Ever since the program started roughly seven months ago, the surrounding prison yard has changed – a field of trash and bushes has transformed into a luscious garden of veggies. Onions, lettuce, tomatoes, cassava, cabbage, broccoli, and other organic food items are being nursed by the inmates.

Prisoners work from 8am to 5pm – every three days working in the yard is one less day of their sentence in prison. Each shift is made up of two agents and four low-risk prisoners tending to the gardens.
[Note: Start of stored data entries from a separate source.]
(** Iterating over a disco key visits the endpoints that have it. *)
Lemma forEachEndpointWithDiscoKey_spec σ dk s ord q :
  wfCore σ → nodesOfDisco (pm σ) !! dk = Some s → (∀ nk, nk ∈ ord ↔ nk ∈ s) →
  q ∈ forEachEndpointWithDiscoKey ord (λ _, true) σ ↔
  ∃ e, eps σ !! q = Some e ∧ endpointForNodeKey (epKey e) σ = Some q ∧ epDisco e = Some dk ∧ epWGOnly e = false.
Proof.
  intros Hc Hs Hord. rewrite forEach_all. unfold forEachEndpoint. rewrite list_elem_of_omap. split.
  - intros (nk & Hin%Hord & Hq). destruct (wf_disco _ Hc dk nk) as (l & e & Hl & He & Hd & Hwg); [by exists s|].
    rewrite Hl in Hq. cbn in Hq. destruct (wf_key _ Hc _ _ Hl) as (e' & He' & Hk & Hnz & _).
    assert (e' = e) as -> by congruence. exists e. unfold epAt in He. rewrite Hq in He. split_and!; [done| |done|done].
    unfold endpointForNodeKey. by rewrite Hk, decide_False, Hl.
  - intros (e & He & Hq & Hd & Hwg). unfold endpointForNodeKey in Hq. case_decide as Hnz; [done|].
    destruct (byNodeKey (pm σ) !! epKey e) as [l|] eqn:Hl; [|done]. cbn in Hq.
    assert (epAt σ l = Some e) as Ha by (unfold epAt; by rewrite Hq).
    destruct (wf_member _ Hc l e) as (dk' & Hd' & s' & Hs' & Hin); [by exists (epKey e)|done|done|].
    assert (dk' = dk) as -> by congruence. exists (epKey e). split; [|by rewrite Hl].
    apply Hord. congruence.
Qed.

(** C22: in every state the updates reach, the indexes agree: a lookup by address
    yields an endpoint that is also found under its node key and its node ID, so a
    removed endpoint is found nowhere; iterating over a disco key visits exactly the
    endpoints that have it; and [byNodeKey] and [byNodeID] have the same size, which
    is what [nodeCount] checks. *)
Theorem peer_index_consistent c :
  rtc mstep newMConn c →
  let σ := peers c in
  wf σ ∧ nodeCount σ = size (byNodeID (pm σ)) ∧
  (∀ a q, endpointForEpAddr a σ = Some q →
     ∃ e, eps σ !! q = Some e ∧ endpointForNodeKey (epKey e) σ = Some q ∧ endpointForNodeID (epNodeID e) σ = Some q) ∧
  (∀ dk s ord q, nodesOfDisco (pm σ) !! dk = Some s → (∀ nk, nk ∈ ord ↔ nk ∈ s) →
     q ∈ forEachEndpointWithDiscoKey ord (λ _, true) σ ↔
     ∃ e, eps σ !! q = Some e ∧ endpointForNodeKey (epKey e) σ = Some q ∧ epDisco e = Some dk ∧ epWGOnly e = false).
Proof.
  intros Hr. pose proof (reachable_cwf c Hr) as [Hw _]. cbv zeta. pose proof Hw as [Hc Ha].
  split_and!; [done|by apply nodeCount_ids| |by intros; eapply forEachEndpointWithDiscoKey_spec].
  intros a q. unfold endpointForEpAddr. destruct (byEpAddr (pm (peers c)) !! a) as [l|] eqn:Hl; [|done].
  cbn. intros Hq. destruct (wf_addr _ Ha _ _ Hl) as ([nk Hk] & _).
  destruct (wf_key _ Hc _ _ Hk) as (e & He & Hke & Hk0 & _ & _ & Hid). exists e.
  unfold epAt in He. rewrite Hq in He. cbn in He. unfold endpointForNodeKey, endpointForNodeID.
  rewrite Hke, decide_False, Hk, Hid by done. done.
Qed.

(** Whatever paths are discovered, there are never more relay addresses in the
    index than peers. *)
Theorem relay_addrs_bounded c :
  rtc mstep newMConn c →
  (size (filter (λ kv, isRelay kv.1 = true) (byEpAddr (pm (peers c)))) ≤ nodeCount (peers c))%nat.
Proof. intros Hr. by apply relay_bound, reachable_cwf. Qed.

(** ** The table after a network map *)

(** An endpoint in the table is listed under its key, and under one ID only. *)
Lemma idEp_key σ id e :
  wf σ → idEp σ id = Some e →
  ∃ l, byNodeID (pm σ) !! id = Some l ∧ byNodeKey (pm σ) !! epKey e = Some l ∧ epAt σ l = Some e ∧ epNodeID e = id.
Proof.
  intros Hw He. unfold idEp in He. destruct (byNodeID (pm σ) !! id) as [l|] eqn:Hl; [|done].
  destruct (idEp_peerAt σ id l Hw Hl) as (q & e' & (Hk & _) & Hi & Hie). unfold idEp in Hie. rewrite Hl in Hie.
  assert (e' = e) as -> by congruence. by exists l.
Qed.
Lemma idEp_inj σ id id' e e' :
  wf σ → idEp σ id = Some e → idEp σ id' = Some e' → epKey e = epKey e' → id = id'.
Proof.
  intros Hw He He' Hk. destruct (idEp_key _ _ _ Hw He) as (l & _ & Hl & Ha & <-).
  destruct (idEp_key _ _ _ Hw He') as (l' & _ & Hl' & Ha' & <-). congruence.
Qed.
Definition usable (n : NodeView) : Prop := nID n ≠ 0 ∧ nKey n ≠ 0 ∧ (nDisco n ≠ 0 ∨ nWGOnly n = true).

(** A map that fits the state [σ]: usable peers, each ID and key once, no key under
    another ID than before, and no Tailscale node turned WireGuard-only. *)
Record fits (ns : list NodeView) (σ : Peers) : Prop := {
  fits_usable : Forall usable ns;
  fits_ids : NoDup (nID <$> ns);
  fits_keys : NoDup (nKey <$> ns);
  fits_moved n id e : n ∈ ns → idEp σ id = Some e → epKey e = nKey n → id = nID n;
  fits_wg n : n ∈ ns → ¬ turnsWGOnly n σ
}.

Lemma upsertAll_exact ns : ∀ σ,
  wf σ → fits (fst <$> ns) σ →
  ∃ σ', upsertAll ns σ = Ok σ' ∧ wf σ' ∧
    (∀ n, n ∈ (fst <$> ns : list NodeView) → ∃ e, idEp σ' (nID n) = Some e ∧ epKey e = nKey n) ∧
    (∀ id, id ∉ (nID <$> (fst <$> ns) : list Z) → idEp σ' id = idEp σ id).
Proof.
  induction ns as [|[n states] ns IH]; intros σ Hw Hf; cbn [upsertAll].
  { exists σ. split_and!; [done|done| |done]. cbn. set_solver. }
  destruct Hf as [[Hu Hus]%Forall_cons [Hi His]%NoDup_cons [Hk Hks]%NoDup_cons Hmv Hwg]. cbn in Hu, Hus, Hi, His, Hk, Hks, Hmv, Hwg.
  destruct (upsertPeerLocked_spec n states σ Hw) as [(σ1 & -> & Hw1 & Hup)|[_ Ht]];
    [|by destruct (Hwg n); [left|]]. rewrite bind_ret.
  assert (∃ e, epKey e = nKey n ∧ ∀ id, idEp σ1 id = if decide (id = nID n) then Some e else idEp σ id) as (e & Hke & Hids).
  { destruct Hu as (Hu1 & Hu2 & Hu3).
    destruct Hup as [e _ _ Hke _ Hids|_ [[? ?]|(id & e & Hne & He & Hke)] _|[?|?] _].
    - by exists e.
    - destruct Hu3; congruence.
    - destruct Hne. eapply Hmv; [left|done|done].
    - done.
    - done. }
  assert (∀ n', n' ∈ (fst <$> ns : list NodeView) → nID n' ≠ nID n ∧ nKey n' ≠ nKey n) as Hdiff.
  { intros n' Hn'. split; intros Heq; [apply Hi|apply Hk]; rewrite <- Heq; by apply list_elem_of_fmap_2. }
  destruct (IH σ1 Hw1) as (σ' & -> & Hw' & Hin & Hout).
  { split; [done|done|done| |].
    - intros n' id e' Hn' He' Hke'. rewrite Hids in He'. case_decide as Hd; [|eapply Hmv; [right; exact Hn'|done|done]].
      injection He' as <-. destruct (Hdiff n' Hn'). congruence.
    - intros n' Hn' (e' & He' & Hrest). apply (Hwg n'); [by right|]. exists e'. rewrite Hids in He'.
      rewrite decide_False in He' by (by apply Hdiff). done. }
  exists σ'. split_and!; [done|done| |].
  - intros n' [->|Hn']%elem_of_cons; [|by apply Hin]. exists e. split; [|done].
    rewrite Hout, Hids, decide_True by done. done.
  - intros id [Hid1 Hid2]%not_elem_of_cons. rewrite Hout, Hids, decide_False by done. done.
Qed.

Lemma deleteStale_exact keep ord : ∀ σ id,
  wf σ →
  idEp (deleteStale keep ord σ) id =
  match idEp σ id with
  | Some e => if decide (epKey e ∈ keep ∨ epKey e ∉ ord) then Some e else None
  | None => None
  end.
Proof.
  induction ord as [|nk ord IH]; intros σ id Hw.
  { cbn. destruct (idEp σ id); [|done]. rewrite decide_True; [done|]. right. set_solver. }
  change (deleteStale keep (nk :: ord) σ) with (deleteStale keep ord
    (match byNodeKey (pm σ) !! nk ≫= epOf σ with
     | Some q => match eps σ !! q with
                 | Some e => if decide (epKey e ∈ keep) then σ else deleteEndpoint q σ | None => σ end
     | None => σ end)).
  destruct (byNodeKey (pm σ) !! nk) as [l|] eqn:Hk; cbn [mbind option_bind].
  - destruct (live_epAt σ l (wf_core _ Hw) ltac:(by exists nk)) as (q & e0 & Hq & He0 & Hea). rewrite Hq, He0.
    destruct (wf_key _ (wf_core _ Hw) _ _ Hk) as (e1 & He1 & Hke1 & _ & _ & _ & Hid1).
    assert (e1 = e0) as -> by congruence. rewrite Hke1. case_decide as Hkeep.
    + rewrite IH by done. destruct (idEp σ id) as [e|]; [|done].
      destruct (decide (epKey e = nk)) as [<-|]; [by rewrite !decide_True by auto|].
      apply decide_ext. set_solver.
    + assert (peerAt σ nk l q e0) as Hp by done.
      rewrite IH, (deleteEndpoint_idEp σ nk l q e0) by (done || by eapply deleteEndpoint_wf).
      case_decide as Hd.
      * subst id. unfold idEp. rewrite Hid1. cbn. rewrite Hea, decide_False; [done|]. rewrite Hke1. set_solver.
      * destruct (idEp σ id) as [e|] eqn:He; [|done]. destruct (idEp_key σ id e Hw He) as (l' & _ & Hl' & Ha & Hie).
        apply decide_ext. assert (epKey e ≠ nk); [|set_solver]. congruence.
  - rewrite IH by done. destruct (idEp σ id) as [e|] eqn:He; [|done]. destruct (idEp_key σ id e Hw He) as (l & _ & Hl & _).
    apply decide_ext. assert (epKey e ≠ nk); [|set_solver]. congruence.
Qed.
According to Tatiane Costa, the Director of the prison, the field represents a better future out of their cells. "Besides punishing, the goal of any prison is to widen the inmates perspectives of what the future holds for them. They have to see a perspective out of here to make sure they won't come back", Mrs. Costa explains to the O Tempo.

Jefferson Rodrigues de Faria, 27 years old, is one of the inmates approved to work in the yard. Many things changed in Mr. Faria's life after he started producing food. "I'm much calmer, and I feel a greater sensation of freedom. The cell is depressing, but the field is therapy", says the inmate.

The project has the support of many partners. The Mayor of Juatuba, a nearby town, lent a tractor for cleaning the field; the mayor of Betim allowed the town's agronomist to check the health of the crops every month; and Baptist church Betel donated the seeds and necessary supplies while also distributing the harvest.